Sprinkled throughout the book are useful charts and numbered lists summarizing
a course of action and providing great detail on one or two pages. There
are examples of what your brief and related papers should look like. Summarized
information like this is invaluable.
In addition to its excellent charts and summaries, the book contains
an appendix that sets forth the complete Federal Rules of Appellate Procedure
and the corresponding 7th Circuit Local Rule. Three other appendices contain
the 7th Circuit's operating procedures, plans for the circuit and instructions
for connecting your computer to the 7th Circuit's electronic docket and
bulletin board system.
The goal of intricate appellate procedure is not to make life difficult
for the attorney, but to make it easier for the judge. To that end, there
are many helpful tips about presenting your case not just so it complies
with the rules, but so it complies, is helpful to the court and presents
your case in the best possible light.
Using a book is the real test; this book aced the exam. I found its discussion
on the issue of appellate sanctions for improperly seeking sanctions to
be excellent. Using it on her first appeal in an employment discrimination
action, a colleague found the book logical and helpful, and noted it answered
all her procedural questions. Another attorney used the book to successfully
obtain sanctions in defending against a frivolous appeal. Neither colleague
had taken an appeal before, and both found the book very useful. By providing
answers to their procedural questions they were able to focus on the merits
of the issues.
This guide separates the wheat from the chaff and gives attorneys a wealth
of detailed useful information. When considering an appeal or appeal-related
issue, it is the first reference I look to.
Nicholas C. Zales, Marquette 1989, is a solo practitioner
in Milwaukee. He served on the State Bar Board of Governors from 1995-97.
Between Facts and Norms:
Contributions to a Discourse Theory
of Law and Democracy
By Jurgen Habermas (Cambridge, MA: The MIT Press, 1996). 630 pgs.
Hardcover. $40. To order, call (800) 356-0343.
Reviewed by James J. Casey Jr.
If you are in the mood to read a highly dense and challenging book, then
Jurgen Habermas' Between Facts and Norms: Contributions to a Discourse
Theory of Law and Democracy, translated into English for the first time
by William Rehg, is the book for you. Not only does Habermas outline an
alternative legal-political theory concerning the relationship between law
and politics ("Facts and Norms") but he addresses academically
challenging topics such as the relationship between law and morality, the
natural law origins of Western-conceived political democracy, and whether
"positive law," that is, law enacted by democratically elected
legislatures, has a legitimacy separate from questions of morality, ethics
and other metaphysical sources, such as religion. In short, even if you
do not agree with his theory or analysis, there still are enough issues
to consider and analyze on your own.

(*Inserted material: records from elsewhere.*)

(* ===== verification/Template.v ===== *)
(** * Template: the context values, the engine, and [SiteBuilder.render]

    [render] (lines 68-71 of [build.py]) looks the template up with
    [self.environment.get_template(template_name)], then opens [out_path]
    for writing, then renders the template against the context and writes
    the text.  [get_template] loads and compiles the source, so a missing
    template ([TemplateNotFound]) and one that does not parse
    ([TemplateSyntaxError]) raise before the output is opened; the
    opening comes before the rendering, so when a compiled template
    raises while rendering, the output file has already been truncated.

    Jinja's [FileSystemLoader] reads [templates/<name>] from the file
    system; its engine (parsing, autoescaping, evaluation) is not in
    [src/] and is the class [TemplateEngine]: whether a source compiles,
    and a function from the source text and the context to the rendered
    text, or [None] when rendering raises; a source that renders is one
    that compiles.  [tailwindify_html] (from [techcity.core.frontend]) is the
    class [HtmlFormatter].  The templates themselves are not in [src/];
    the variables each one reads, with their types, are its schema
    ([page_schema]), the structured parameter object per page type of the
    specification's design notes. *)

From S2P Require Import Prelude Path Fs Domain.

(** The values the passes put in a context. *)
Inductive value : Type :=
  | VPairs (ps : list (Event.t * option Group.t))
  | VGroups (gs : list Group.t)
  | VHackathons (hs : list Hackathon.t)
  | VInstant (t : instant)
  | VEvents (es : list Event.t)
  | VEvent (e : Event.t)
  | VGroup (g : Group.t)
  | VOptGroup (og : option Group.t)
  | VHackathon (h : Hackathon.t)
  | VMarkup (s : string).

#[export] Instance value_eq_dec : EqDecision value.
Proof. solve_decision. Defined.

(** A context is the keyword arguments unpacked into [template.render], in
    the order the dict literal gives them. *)
Abbreviation context := (list (string * value)).

(** The type of a context value: the constructor it is built with. *)
Inductive vtype : Type :=
  | TPairs | TGroups | THackathons | TInstant | TEvents | TEvent | TGroup | TOptGroup
  | THackathon | TMarkup.

#[export] Instance vtype_eq_dec : EqDecision vtype.
Proof. solve_decision. Defined.

Definition type_of (v : value) : vtype :=
  match v with
  | VPairs _ => TPairs | VGroups _ => TGroups | VHackathons _ => THackathons
  | VInstant _ => TInstant | VEvents _ => TEvents | VEvent _ => TEvent
  | VGroup _ => TGroup | VOptGroup _ => TOptGroup | VHackathon _ => THackathon
  | VMarkup _ => TMarkup
  end.

(** A schema: the variables a template reads, with their types. *)
Abbreviation schema := (list (string * vtype)).

Definition context_type (ctx : context) : schema :=
  map (fun kv => (kv.1, type_of kv.2)) ctx.

(** The variables each template of [templates/] reads, the "structured
    parameter object per page type" of the design notes: [index.html] the
    two event buckets, the groups, the hackathons and [now]; [event.html]
    the formatted description, the event and its optional group; and so
    on.  A name that is not a page template has no schema. *)
Definition page_schema (name : string) : option schema :=
  if String.eqb name "index.html" then
    Some [("upcoming_events_with_group", TPairs); ("recent_events_with_group", TPairs);
          ("groups", TGroups); ("hackathons", THackathons); ("now", TInstant)]
  else if String.eqb name "event.html" then
    Some [("description", TMarkup); ("event", TEvent); ("group", TOptGroup)]
  else if String.eqb name "group.html" then
    Some [("events", TEvents); ("group", TGroup); ("now", TInstant)]
  else if String.eqb name "group_events.html" then
    Some [("events", TEvents); ("group", TGroup)]
  else if String.eqb name "hackathon.html" then Some [("hackathon", THackathon)]
  else if String.eqb name "palette.html" then
    Some [("groups", TGroups); ("hackathons", THackathons)]
  else None.

(** [ctx] has the schema of template [name]. *)
Definition typed_context (name : string) (ctx : context) : Prop :=
  page_schema name = Some (context_type ctx).

(** Jinja's [Environment]: [get_template] parses and compiles the source
    ([compiles]; a [TemplateSyntaxError] is raised there), and [render]
    evaluates a compiled template against a context ([render_source],
    [None] when it raises).  Only a source that compiles renders. *)
Class TemplateEngine : Type := {
  compiles : string -> bool;
  render_source : string -> context -> option string;
  render_compiles : forall src ctx text, render_source src ctx = Some text -> compiles src = true
}.

Class HtmlFormatter : Type := {
  tailwindify_html : string -> string
}.

Section Render.
Context {engine : TemplateEngine}.

(** The text of [templates/<name>] if it is a file. *)
Definition template_source (m : gmap path node) (templates : path) (name : string)
    : option string :=
  match locate m (templates /ₚ name) with
  | inr q => match node_at m q with Some (File src) => Some src | _ => None end
  | inl _ => None
  end.

(** [self.environment.get_template(name)] with the loader rooted at
    [templates]: [TemplateNotFound] without the file, [TemplateSyntaxError]
    when its source does not compile, the compiled template otherwise. *)
Definition get_template (templates : path) (name : string) : M string := fun w =>
  match template_source (fs w) templates name with
  | Some src => if compiles src then Ok src w else Err (TemplateSyntaxError name) w
  | None => Err (TemplateNotFound name) w
  end.

(** [SiteBuilder.render(template_name, context, out_path)] *)
Definition render (templates : path) (template_name : string) (ctx : context)
    (out_path : path) : M unit :=
  src ← get_template templates template_name;
  f ← open_w out_path;
  match render_source src ctx with
  | Some text => write_handle f text
  | None => throw (TemplateError template_name)
  end.

(** ** Behaviour of [render] *)

Lemma open_w_Ok w p q :
  locate (fs w) p = inr q -> node_at (fs w) q <> Some Dir ->
  open_w p w = Ok q (set_fs w (<[q:=File ""]> (fs w))).
Proof. intros Hl Hd. unfold open_w. rewrite Hl. by destruct (node_at _ q) as [[]|]. Qed.

(** The successful run of [render], shared by the page lemmas. *)
Lemma render_Ok_write templates name ctx out_path w src q text :
  template_source (fs w) templates name = Some src ->
  locate (fs w) out_path = inr q -> node_at (fs w) q <> Some Dir ->
  render_source src ctx = Some text ->
  render templates name ctx out_path w = Ok tt (set_fs w (<[q:=File text]> (fs w))).
Proof.
  intros Ht Hl Hd Hr. unfold render, mbind, st_bind, bind at 1, get_template.
  rewrite Ht, (render_compiles _ _ _ Hr). unfold bind. rewrite (open_w_Ok w out_path q) by done.
  rewrite Hr. unfold write_handle. simpl. rewrite lookup_insert_eq.
  by rewrite insert_insert_eq.
Qed.

(** C8: with the template present and the output path resolving to an
    entry that is not a directory, [render] succeeds and its only effect
    is that this entry becomes a file holding exactly the engine's text. *)
Theorem render_writes templates name ctx out_path w src q text :
  template_source (fs w) templates name = Some src ->
  locate (fs w) out_path = inr q -> node_at (fs w) q <> Some Dir ->
  render_source src ctx = Some text ->
  render templates name ctx out_path w = Ok tt (set_fs w (<[q:=File text]> (fs w))).
Proof. apply render_Ok_write. Qed.

(** C9: a missing template raises [TemplateNotFound] before the output
    file is opened: nothing is written. *)
Theorem render_template_missing templates name ctx out_path w :
  template_source (fs w) templates name = None ->
  render templates name ctx out_path w = Err (TemplateNotFound name) w.
Proof. intros Ht. unfold render, mbind, st_bind, bind, get_template. by rewrite Ht. Qed.

(** C27: a template that does not compile raises [TemplateSyntaxError]
    from [get_template], before the output file is opened: nothing is
    written, whatever the context and the output path. *)
Theorem render_syntax_error templates name ctx out_path w src :
  template_source (fs w) templates name = Some src -> compiles src = false ->
  render templates name ctx out_path w = Err (TemplateSyntaxError name) w.
Proof. intros Ht Hc. unfold render, mbind, st_bind, bind, get_template. by rewrite Ht, Hc. Qed.

(** C10: when a template that compiles raises while rendering, the
    exception propagates after the output file was opened: the file is
    left truncated to "". *)
Theorem render_engine_error templates name ctx out_path w src q :
  template_source (fs w) templates name = Some src -> compiles src = true ->
  locate (fs w) out_path = inr q -> node_at (fs w) q <> Some Dir ->
  render_source src ctx = None ->
  render templates name ctx out_path w
    = Err (TemplateError name) (set_fs w (<[q:=File ""]> (fs w))).
Proof.
  intros Ht Hc Hl Hd Hr. unfold render, mbind, st_bind, bind at 1, get_template.
  rewrite Ht, Hc. unfold bind. rewrite (open_w_Ok w out_path q) by done. by rewrite Hr.
Qed.

(** C26: when the output file cannot be opened, [render] raises the
    [OSError] of [open] after loading and compiling the template and
    before rendering:
    a path whose directories do not resolve gives the resolution error,
    a path that names a directory [IsADirectoryError]; in both cases the
    file system is unchanged. *)
Theorem render_open_error templates name ctx out_path w src :
  template_source (fs w) templates name = Some src -> compiles src = true ->
  (forall e, locate (fs w) out_path = inl e ->
     render templates name ctx out_path w = Err (OSError e) w) /\
  (forall q, locate (fs w) out_path = inr q -> node_at (fs w) q = Some Dir ->
     render templates name ctx out_path w = Err (OSError (IsADirectoryError q)) w).
Proof.
  intros Ht Hc. split; [intros e He|intros q Hq Hd];
    unfold render, mbind, st_bind, bind, get_template, open_w; rewrite Ht, Hc; cbv beta iota;
    rewrite ?He, ?Hq, ?Hd; done.
Qed.

Lemma get_template_wf templates name : respects (preserved wf_world) (get_template templates name).
Proof.
  intros w Hw. unfold get_template. by destruct (template_source _ _ _); [destruct (compiles _)|].
Qed.

Lemma render_wf templates name ctx out_path :
  respects (preserved wf_world) (render templates name ctx out_path).
Proof.
  unfold render, mbind, st_bind. apply respects_bind; [apply _|apply get_template_wf|].
  intros src. apply respects_bind; [apply _|apply open_w_wf|]. intros f.
  destruct (render_source src ctx); [apply write_handle_wf|apply respects_throw; apply _].
Qed.
Lemma get_template_grows templates name : respects grows (get_template templates name).
Proof.
  intros w. unfold get_template. destruct (template_source _ _ _); [destruct (compiles _)|]; reflexivity.
Qed.

Lemma render_grows templates name ctx out_path :
  respects grows (render templates name ctx out_path).
Proof.
  unfold render, mbind, st_bind. apply respects_bind; [apply _|apply get_template_grows|].
  intros src. apply respects_bind; [apply _|apply open_w_grows|]. intros f.
  destruct (render_source src ctx); [apply write_handle_grows|apply respects_throw; apply _].
Qed.

(** A successful [render] to a path without ".." leaves a file there. *)
(** A [render] that returns wrote the engine's text at [p] and nothing
    else. *)
Lemma render_Ok_inv templates name ctx p w w' :
  ".." ∉ p -> render templates name ctx p w = Ok tt w' ->
  exists src text, template_source (fs w) templates name = Some src /\
    render_source src ctx = Some text /\ fs w' = <[p:=File text]> (fs w).
Proof.
  intros Hn H. unfold render, mbind, st_bind, bind, get_template in H.
  destruct (template_source _ _ _) as [src|]; [|discriminate].
  destruct (compiles src); [|discriminate].
  unfold open_w in H. destruct (locate (fs w) p) as [|q] eqn:L; [discriminate|].
  apply locate_plain in L as ->; [|done].
  destruct (node_at (fs w) p) as [[]|] eqn:N; try discriminate;
    (destruct p as [|c0 p0]; [simpl in N; congruence|]);
    destruct (render_source src ctx) as [text|] eqn:Rs; try discriminate;
    unfold write_handle in H; simpl in H; rewrite lookup_insert_eq in H;
    injection H as <-; exists src, text; split_and!; try done; by rewrite insert_insert_eq.
Qed.

Lemma render_Ok_file templates name ctx p w w' :
  ".." ∉ p -> render templates name ctx p w = Ok tt w' ->
  exists c, fs w' !! p = Some (File c).
Proof.
  intros Hn H. destruct (render_Ok_inv _ _ _ _ _ _ Hn H) as (src & text & _ & _ & ->).
  rewrite lookup_insert_eq. eauto.
Qed.
End Render.

#[export] Hint Resolve get_template_wf render_wf get_template_grows render_grows : build.

Module TemplateExamples.
#[local] Program Instance demo_engine : TemplateEngine :=
  {| compiles src := bool_decide (src <> "{%");
     render_source src ctx := if decide (src = "boom" \/ src = "{%") then None else Some (src +:+ "!") |}.
Next Obligation.
  intros src ctx text. cbv beta. case_decide as Hn; [discriminate|].
  intros _. apply bool_decide_eq_true. tauto.
Qed.

Definition m0 : gmap path node :=
  list_to_map [(["tpl"], Dir); (["tpl"; "page.html"], File "T");
               (["tpl"; "bad.html"], File "boom"); (["tpl"; "broken.html"], File "{%")].
Definition w0 : world := mk_world m0 [].

Lemma render_writes_witness :
  render ["tpl"] "page.html" [] ["out.html"] w0
    = Ok tt (set_fs w0 (<[["out.html"]:=File "T!"]> (fs w0))).
Proof.
  apply (render_writes _ _ _ _ _ "T"); vm_compute; first [reflexivity | discriminate].
Defined.

Lemma render_template_missing_witness :
  render ["tpl"] "missing.html" [] ["out.html"] w0 = Err (TemplateNotFound "missing.html") w0.
Proof. apply render_template_missing. vm_compute. reflexivity. Defined.

Lemma render_engine_error_witness :
  render ["tpl"] "bad.html" [] ["out.html"] w0
    = Err (TemplateError "bad.html") (set_fs w0 (<[["out.html"]:=File ""]> (fs w0))).
Proof.
  apply (render_engine_error _ _ _ _ _ "boom"); vm_compute; first [reflexivity | discriminate].
Defined.
Lemma render_open_error_witness :
  render ["tpl"] "page.html" [] ["nodir"; "out.html"] w0
    = Err (OSError (FileNotFoundError ["nodir"])) w0 /\
  render ["tpl"] "page.html" [] ["tpl"] w0 = Err (OSError (IsADirectoryError ["tpl"])) w0.
Proof.
  destruct (render_open_error ["tpl"] "page.html" [] ["nodir"; "out.html"] w0 "T")
    as [H1 _]; [vm_compute; reflexivity..|].
  destruct (render_open_error ["tpl"] "page.html" [] ["tpl"] w0 "T")
    as [_ H2]; [vm_compute; reflexivity..|].
  split; [apply H1|apply H2]; vm_compute; reflexivity.
Defined.

Lemma render_syntax_error_witness :
  render ["tpl"] "broken.html" [] ["out.html"] w0 = Err (TemplateSyntaxError "broken.html") w0.
Proof. apply (render_syntax_error _ _ _ _ _ "{%"); vm_compute; reflexivity. Defined.
End TemplateExamples.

This book is geared to the academically
inclined, and its translation into English makes for laborious and sometimes
difficult reading. That said, those problems should not obscure the fact
that this book provokes as much thought as it provides theory.
The theory he propounds is: An internal relationship exists, separate
from historical association, between the rule of law and democracy, where
democratic procedures make it possible for the discussion of issues, information,
contributions and reasons. This process provides the groundwork for political
opinion and will formation, thereby providing the inherent legitimacy required
for the rule of law to be perceived as reasonable by the general population.
The key to this theory lies in the discourse generated by participants in
this process. Like most modern Western legal and political thought, he asserts
that this theory solves the tension between facts and norms.
This theory, while simplified for obvious reasons, on its face seems
similar to what people in the West consider as democracy. However, several
important facts bear explanation and can be construed as controversial.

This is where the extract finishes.